Nigeyb | 16246 comments Mod
Every month we discuss a book on a specific era or a theme. This book will be the winner of a group poll.

Our June 2022 theme is Youth Culture

Please nominate a 20th century book (either written in the 20th century or set in it) that is centred around the world of Youth Culture, and that you would like to read and discuss. It could be fiction or non-fiction

Please supply the title, author, a brief synopsis, and anything else you'd like to mention about the book, and why you think it might make a good book to discuss.

Happy nominating.




message 2: by Nigeyb (new)

Nigeyb | 16246 comments Mod
The 10 best British youth cultures


From Flappers to Ravers....

https://www.theguardian.com/culture/g...


message 3: by Nigeyb (new)

Nigeyb | 16246 comments Mod
Another good summary...


https://www.theguardian.com/theguardi...


message 4: by Nigeyb (new)

Nigeyb | 16246 comments Mod
I first read Absolute Beginners back in the 1980s and would like to reread it.

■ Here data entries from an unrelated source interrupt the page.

(* ===== verification/Slice.v ===== *)
(** * The output slice of a trace ([repx/src/slice.rs])

    [canonicalize_output_slice] scans the trace once, collecting for each
    process image what it read, wrote and renamed and for each path and content
    who wrote it ([SliceState]); then it searches backwards from the writers of
    the outputs through the contents they read ([bfs]), and emits the operations
    of the processes found.

    [HashMap] and [HashSet] are finite maps and sets; the order in which the
    program happens to visit them is the class [HashOrder], about which only
    [HashOrderLaws] is known. *)
From S2P Require Export Operations Workspace.

Class HashOrder := {
  iter_processes : gset ProcessInstance → list ProcessInstance;
  iter_hashes : gset string → list string
}.

Class HashOrderLaws `{HashOrder} : Prop := {
  iter_processes_elem s p : p ∈ iter_processes s ↔ p ∈ s;
  iter_processes_NoDup s : NoDup (iter_processes s);
  iter_hashes_elem s h : h ∈ iter_hashes s ↔ h ∈ s;
  iter_hashes_NoDup s : NoDup (iter_hashes s)
}.

(** ** State of the scan *)

Record ProcessFlow := mkFlow {
  flow_tool_hash : option string;
  has_exec : bool;
  reads : gset string;
  writes : gset string;
  renames : gset string
}.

I'm also very attracted by Baron's Court, All Change by Terry Taylor which I have never read but which sounds seminal.

I also have an unread copy of Teenage: The Creation of Youth Culture by Jon Savage which sounds fascinating. One reviewer states "Jon Savage cunningly tracks the Tortured Teen from Young Werther, Dorian Gray, and Peter Pan to Robert Brooke, Dada, and jitterbugs, handily proving there were many, many rebels before James Dean. He also imparts a deep sense of horror and outrage at how over a century a complacent establishment routinely sent and sends the young out to die." It's a chunky tome though, c600 pages.

What about you?

Any initial thoughts? Perhaps you're ready to nominate?


message 5: by Roman Clodia (new)

Roman Clodia | 12356 comments Mod
Ooh flappers, now you're talking! I thought I was going to have to sit this nomination round out but those links are great inspiration.


message 6: by Nigeyb (new)

Nigeyb | 16246 comments Mod
I've read a few BYT/flappers type novels and non-fiction accounts. Can't bring the titles to mind now but can have a look later if you're interested.


Vile Bodies is the only one that immediately leaps to mind however, and as I observe in my three star review, whilsst....

https://www.goodreads.com/review/show...

....there is much to admire and enjoy in Vile Bodies, this is one of Evelyn Waugh's less successful novels (measured against his exceptionally high standards). It's probably of most interest to Waugh completists (of whom I am definitely one) or anyone interested in gaining eye witness insights into the world of the Bright Young Things.

Vile Bodies captures the world of the "Bright Young Things", a privileged and wealthy elite in the 1920s, and their associated misspent youth, self indulgence, anarchic behaviour, and easy attitudes to sex and drugs. In the late 1920s and early 1930s, the Bright Young Things's were a staple of newspaper gossip columns, who seized upon their adventures and reported them with a mixture of reverence and glee. There was plenty to report: practical jokes, treasure hunts, fancy dress parties, stealing policemen's helmets, dancing all night at the Ritz and so on. In a sense this is what the 1920s is best remembered for, and for some it must have felt right, after the trauma of World War One, and with Victorian values in decline, for young people to enjoy themselves.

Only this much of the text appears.